Whatever appears in the entries must be given again exactly.

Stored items
========

(** ** Writer *)

(** The writer with the sink it points to. The [beforeWrite] hook may cancel the context. *)
Record customerWriter := mkWriter {
  w_sink : Ptr CustomerSink; w_crashAfterNewWrites : Z; w_beforeWrite : option (Ctx → Ctx);
  w_acceptedIDs : list string; w_newWrittenIDs : list string; w_duplicateSkipCount : Z
}.

Definition writer_Open : GoM customerWriter unit := ctxErr.
Definition writer_Close : GoM customerWriter unit := ctxErr.

Definition writer_put (customer : MigratedCustomer) : GoM customerWriter bool :=
  on_part w_sink
    (λ k w, mkWriter k (w_crashAfterNewWrites w) (w_beforeWrite w) (w_acceptedIDs w)
              (w_newWrittenIDs w) (w_duplicateSkipCount w)) (CustomerSink_Put customer).

(** One iteration of the loop of [Write]. *)
Definition write_customer (customer : MigratedCustomer) : GoM customerWriter unit :=
  do! ctxErr;
  let! isNew := writer_put customer in
  do! modify (λ w, mkWriter (w_sink w) (w_crashAfterNewWrites w) (w_beforeWrite w)
                     (w_acceptedIDs w ++ [mc_ID customer])
                     (if isNew then w_newWrittenIDs w ++ [mc_ID customer] else w_newWrittenIDs w)
                     (if isNew then w_duplicateSkipCount w
                      else int_incr (w_duplicateSkipCount w)));
  let! w := get in
  if isNew && (w_crashAfterNewWrites w >? 0)
     && (CustomerSink_NewCount (w_sink w) >=? w_crashAfterNewWrites w)
  then throw (Errorf "%w: after %d new writes" [ErrWriterCrash] [FInt (w_crashAfterNewWrites w)])
  else ret tt.

Definition call_before_write : GoM customerWriter unit :=
  λ c w, (Val tt, match w_beforeWrite w with Some f => f c | None => c end, w).

Definition writer_Write (customers : list MigratedCustomer) : GoM customerWriter unit :=
  do! call_before_write; forM_ customers write_customer.

(** ** Errors *)

Definition is_err (err : GoError) (target : string) : bool := errors_Is err target.
Definition is_cancelled (err : GoError) : bool :=
  errors_Is err "context.Canceled" || errors_Is err "context.DeadlineExceeded".

Definition errorCodeFor (err : option GoError) : string :=
  match err with
  | None => ""
  | Some e =>
      if is_cancelled e then ErrorCodeRequestCancelled
      else if is_err e "customermigration.ErrWriterCrash" then ErrorCodeWriterCrash
      else if is_err e "customermigration.ErrTransientCustomer" then ErrorCodeTransientCustomer
      else if is_err e "customermigration.ErrPermanentCustomer" then ErrorCodePermanentCustomer
      else if is_err e "customermigration.ErrInvalidCheckpoint" then ErrorCodeInvalidCheckpoint
      else if is_err e "customermigration.ErrRunInProgress" then ErrorCodeRunInProgress
      else if is_err e "customermigration.ErrNotLeader" then ErrorCodeNotLeader
      else if is_err e "customermigration.ErrInvalidRunID" then ErrorCodeInvalidRunID
      else if is_err e "customermigration.ErrInvalidCrashAfter" then ErrorCodeInvalidCrashAfter
      else ErrorCodeInvalidRequest
  end.

Definition publicMessage (code : string) : string :=
  if bool_decide (code = ErrorCodeRequestCancelled) then "request was cancelled"
  else if bool_decide (code = ErrorCodeWriterCrash) then "simulated writer crash"
  else if bool_decide (code = ErrorCodeTransientCustomer)
  then "transient customer retries exhausted"
  else if bool_decide (code = ErrorCodePermanentCustomer)
  then "permanent customer skip limit exceeded"
  else if bool_decide (code = ErrorCodeInvalidCheckpoint) then "invalid checkpoint"
  else if bool_decide (code = ErrorCodeRunInProgress) then "batch run already active"
  else if bool_decide (code = ErrorCodeNotLeader) then "leadership is not held"
  else if bool_decide (code = ErrorCodeInvalidRunID) then "invalid run id"
  else if bool_decide (code = ErrorCodeInvalidCrashAfter) then "invalid crash_after_new_writes"
  else if bool_decide (code = ErrorCodeRequestTooLarge) then "request body too large"
  else if bool_decide (code = ErrorCodeReportNotFound) then "report not found"
  else if bool_decide (code = ErrorCodeNoActiveRun) then "no active run"
  else "invalid request".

========

WRITTEN REPLY |
(** ** Writer *)

(** The writer with the sink it points to. The [beforeWrite] hook may cancel the context. *)
Record customerWriter := mkWriter {
  w_sink : Ptr CustomerSink; w_crashAfterNewWrites : Z; w_beforeWrite : option (Ctx → Ctx);
  w_acceptedIDs : list string; w_newWrittenIDs : list string; w_duplicateSkipCount : Z
}.

Definition writer_Open : GoM customerWriter unit := ctxErr.
Definition writer_Close : GoM customerWriter unit := ctxErr.

Definition writer_put (customer : MigratedCustomer) : GoM customerWriter bool :=
  on_part w_sink
    (λ k w, mkWriter k (w_crashAfterNewWrites w) (w_beforeWrite w) (w_acceptedIDs w)
              (w_newWrittenIDs w) (w_duplicateSkipCount w)) (CustomerSink_Put customer).

(** One iteration of the loop of [Write]. *)
Definition write_customer (customer : MigratedCustomer) : GoM customerWriter unit :=
  do! ctxErr;
  let! isNew := writer_put customer in
  do! modify (λ w, mkWriter (w_sink w) (w_crashAfterNewWrites w) (w_beforeWrite w)
                     (w_acceptedIDs w ++ [mc_ID customer])
                     (if isNew then w_newWrittenIDs w ++ [mc_ID customer] else w_newWrittenIDs w)
                     (if isNew then w_duplicateSkipCount w
                      else int_incr (w_duplicateSkipCount w)));
  let! w := get in
  if isNew && (w_crashAfterNewWrites w >? 0)
     && (CustomerSink_NewCount (w_sink w) >=? w_crashAfterNewWrites w)
  then throw (Errorf "%w: after %d new writes" [ErrWriterCrash] [FInt (w_crashAfterNewWrites w)])
  else ret tt.

Definition call_before_write : GoM customerWriter unit :=
  λ c w, (Val tt, match w_beforeWrite w with Some f => f c | None => c end, w).

Definition writer_Write (customers : list MigratedCustomer) : GoM customerWriter unit :=
  do! call_before_write; forM_ customers write_customer.

(** ** Errors *)

Definition is_err (err : GoError) (target : string) : bool := errors_Is err target.
Definition is_cancelled (err : GoError) : bool :=
  errors_Is err "context.Canceled" || errors_Is err "context.DeadlineExceeded".

Definition errorCodeFor (err : option GoError) : string :=
  match err with
  | None => ""
  | Some e =>
      if is_cancelled e then ErrorCodeRequestCancelled
      else if is_err e "customermigration.ErrWriterCrash" then ErrorCodeWriterCrash
      else if is_err e "customermigration.ErrTransientCustomer" then ErrorCodeTransientCustomer
      else if is_err e "customermigration.ErrPermanentCustomer" then ErrorCodePermanentCustomer
      else if is_err e "customermigration.ErrInvalidCheckpoint" then ErrorCodeInvalidCheckpoint
      else if is_err e "customermigration.ErrRunInProgress" then ErrorCodeRunInProgress
      else if is_err e "customermigration.ErrNotLeader" then ErrorCodeNotLeader
      else if is_err e "customermigration.ErrInvalidRunID" then ErrorCodeInvalidRunID
      else if is_err e "customermigration.ErrInvalidCrashAfter" then ErrorCodeInvalidCrashAfter
      else ErrorCodeInvalidRequest
  end.

Definition publicMessage (code : string) : string :=
  if bool_decide (code = ErrorCodeRequestCancelled) then "request was cancelled"
  else if bool_decide (code = ErrorCodeWriterCrash) then "simulated writer crash"
  else if bool_decide (code = ErrorCodeTransientCustomer)
  then "transient customer retries exhausted"
  else if bool_decide (code = ErrorCodePermanentCustomer)
  then "permanent customer skip limit exceeded"
  else if bool_decide (code = ErrorCodeInvalidCheckpoint) then "invalid checkpoint"
  else if bool_decide (code = ErrorCodeRunInProgress) then "batch run already active"
  else if bool_decide (code = ErrorCodeNotLeader) then "leadership is not held"
  else if bool_decide (code = ErrorCodeInvalidRunID) then "invalid run id"
  else if bool_decide (code = ErrorCodeInvalidCrashAfter) then "invalid crash_after_new_writes"
  else if bool_decide (code = ErrorCodeRequestTooLarge) then "request body too large"
  else if bool_decide (code = ErrorCodeReportNotFound) then "report not found"
  else if bool_decide (code = ErrorCodeNoActiveRun) then "no active run"
  else "invalid request".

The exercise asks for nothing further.